• _Task directions_
Each line of the listing below containing the word "RuleEnv" should be returned.

• _Data for the task_
Definition is_list_attribute (attr : qstring) : bool := bool_decide (attr ∈ map fst listAttrs ++ [qs "sniffers"]).
Definition is_match_attribute (attr : qstring) : bool :=
  bool_decide (attr ∈ map fst listAttrs ++ [qs "ip_version"; qs "network"; qs "protocol"; qs "source_ip_is_private"; qs "ip_is_private"; qs "invert"]).

Definition get_current_value_string (attr : qstring) (r : RouteRule) : list qstring :=
  if bool_decide (attr = qs "action") then [action r]
  else if bool_decide (attr = qs "outbound") then [number (outboundID r)]
  else match attrAt attr textAttrs with
       | Some a => [aget a r]
       | None => match attrAt attr listAttrs with Some a => aget a r | None => [] end
       end.

Definition filterEmpty (base : list qstring) : list qstring := List.filter (fun s => negb (isEmpty s)) (map trimmed base).

(** Older builds wrote "reject_method" for the method, and "sniffers". *)
Definition set_field_value (attr : qstring) (value : list qstring) (r : RouteRule) : RouteRule :=
  let scalar := match value with [] => [] | s :: _ => trimmed s end in
  if bool_decide (attr = qs "action") then set_action (if isEmpty scalar then qs "route" else scalar) r
  else if bool_decide (attr = qs "outbound") then set_outboundID (default 0 (toInt scalar)) r
  else if bool_decide (attr = qs "reject_method") then set_rejectMethod scalar r
  else if bool_decide (attr = qs "sniffers") then set_sniffers (filterEmpty value) r
  else match attrAt attr textAttrs with
       | Some a => aset a scalar r
       | None => match attrAt attr listAttrs with
                 | Some a => aset a (filterEmpty value) r
                 | None => match attrAt attr boolAttrs with
                           | Some a => aset a (bool_decide (scalar = qs "true")) r
                           | None => r
                           end
                 end
       end.

Definition clear_attribute_value (attr : qstring) (r : RouteRule) : RouteRule :=
  if bool_decide (attr = qs "outbound") then set_outboundID directID r
  else match attrAt attr textAttrs with
       | Some a => aset a [] r
       | None => match attrAt attr listAttrs with
                 | Some a => aset a [] r
                 | None => match attrAt attr boolAttrs with Some a => aset a false r | None => r end
                 end
       end.

Definition isValidStrArray (arr : list qstring) : bool := existsb (fun s => negb (isEmpty (trimmed s))) arr.

Definition is_attribute_at_default (r : RouteRule) (attr : qstring) : bool :=
  if bool_decide (attr = qs "action") then true
  else match get_input_type attr with
       | trufalse => match attrAt attr boolAttrs with Some a => negb (aget a r) | None => true end
       | select =>
           if bool_decide (attr = qs "outbound") then outboundID r =? directID
           else match get_current_value_string attr r with [] => true | s :: _ => isEmpty s end
       | text =>
           if bool_decide (attr = qs "override_address") then isEmpty (override_address r)
           else if bool_decide (attr = qs "override_port") then
             isEmpty (trimmed (override_port r)) || bool_decide (trimmed (override_port r) = qs "0")
           else if bool_decide (attr = qs "tls_spoof") then isEmpty (tls_spoof r)
           else negb (isValidStrArray (get_current_value_string attr r))
       end.

(** ** Conditions and actions *)

(** A route rule to block or to the DNS outbound rejects or hijacks. *)
Definition effective_action (r : RouteRule) : qstring :=
  if bool_decide (action r = qs "route") then
    if outboundID r =? blockID then qs "reject" else if outboundID r =? dnsOutID then qs "hijack-dns" else action r
  else action r.

Definition has_match_conditions (darwin : bool) (r : RouteRule) : bool :=
  source_ip_is_private r || ip_is_private r ||
  existsb (fun attr => is_match_attribute attr && negb (isTruFalse attr) && isValidStrArray (get_current_value_string attr r)) (get_attributes darwin).

Definition routeLike : list qstring := [qs "route"; qs "route-options"; qs "bypass"].
Definition routeRuleActionScopes : list (qstring * list qstring) :=
  [(qs "outbound", [qs "route"; qs "bypass"]); (qs "override_address", routeLike); (qs "override_port", routeLike); (qs "tls_fragment", routeLike);
   (qs "tls_fragment_fallback_delay", routeLike); (qs "tls_record_fragment", routeLike); (qs "tls_spoof", routeLike);
   (qs "tls_spoof_method", routeLike); (qs "method", [qs "reject"]); (qs "no_drop", [qs "reject"]); (qs "override_destination", [qs "sniff"]);
   (qs "strategy", [qs "resolve"])].
Definition action_scope (attr : qstring) : list qstring := default [] (attrAt attr routeRuleActionScopes).

(** ** A rule of the core's configuration *)

(** [profileName] of the profile with that id, if it exists; [srsUrl] whether a
    text is the URL of a rule-set file, and [srsName] the tag such a file gets. *)
Record RuleEnv := MkRuleEnv {
  lowerCase : qstring -> qstring; srsUrl : qstring -> bool; srsName : qstring -> qstring; profileName : Z -> option qstring }.
Definition get_rule_set_name (env : RuleEnv) (ruleSet : qstring) : qstring := if srsUrl env ruleSet then srsName env ruleSet else ruleSet.

Definition cond (b : bool) (key : qstring) (v : QJsonValue) : QJsonObject := if b then [(key, v)] else [].
Definition stripped (str : list qstring) : list qstring := filterEmpty str.
Definition get_as_array (str : list qstring) : QJsonValue := JArray (map JString (stripped str)).
Definition get_as_numbers (str : list qstring) : QJsonValue := JArray (map (fun s => JInt (default 0 (toInt s))) (stripped str)).
Definition get_as_array_by (f : qstring -> qstring) (str : list qstring) : QJsonValue := JArray (map (fun s => JString (f s)) (stripped str)).
Definition condText (key : qstring) (s : qstring) : QJsonObject := cond (negb (isEmpty (trimmed s))) key (JString (trimmed s)).
Definition condList (key : qstring) (l : list qstring) : QJsonObject := cond (isValidStrArray l) key (get_as_array l).
Definition condBool (key : qstring) (b : bool) : QJsonObject := cond b key (JBool true).
Definition numberOf (s : qstring) : Z := default 0 (toInt (trimmed s)).

Definition rejectMethods : list qstring := [qs "default"; qs "drop"; qs "reply"].

Section RuleJson.
Context (env : RuleEnv).

(** The conditions; every key is written once, so each adds a member. *)
Definition conditionsJson (forView : bool) (r : RouteRule) : QJsonObject :=
  cond (negb (isEmpty (trimmed (ip_version r)))) (qs "ip_version") (JInt (numberOf (ip_version r))) ++
  condText (qs "network") (network r) ++ condText (qs "protocol") (protocol r) ++
  condList (qs "inbound") (inbound r) ++ condList (qs "domain") (domain r) ++ condList (qs "domain_suffix") (domain_suffix r) ++
  condList (qs "domain_keyword") (domain_keyword r) ++ condList (qs "domain_regex") (domain_regex r) ++
  condList (qs "source_ip_cidr") (source_ip_cidr r) ++ condBool (qs "source_ip_is_private") (source_ip_is_private r) ++
  condList (qs "ip_cidr") (ip_cidr r) ++ condBool (qs "ip_is_private") (ip_is_private r) ++
  cond (isValidStrArray (source_port r)) (qs "source_port") (get_as_numbers (source_port r)) ++
  condList (qs "source_port_range") (source_port_range r) ++
  cond (isValidStrArray (port r)) (qs "port") (get_as_numbers (port r)) ++
  condList (qs "port_range") (port_range r) ++ condList (qs "process_name") (process_name r) ++ condList (qs "process_path") (process_path r) ++
  condList (qs "process_path_regex") (process_path_regex r) ++ condList (qs "package_name") (package_name r) ++
  condList (qs "wifi_ssid") (wifi_ssid r) ++ condList (qs "wifi_bssid") (wifi_bssid r) ++
  (if forView then condList (qs "rule_set") (rule_set r)
   else cond (isValidStrArray (rule_set r)) (qs "rule_set") (get_as_array_by (get_rule_set_name env) (rule_set r))) ++
  condBool (qs "invert") (invert r).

• _Task output_
Record RuleEnv := MkRuleEnv {
Definition get_rule_set_name (env : RuleEnv) (ruleSet : qstring) : qstring := if srsUrl env ruleSet then srsName env ruleSet else ruleSet.
Context (env : RuleEnv).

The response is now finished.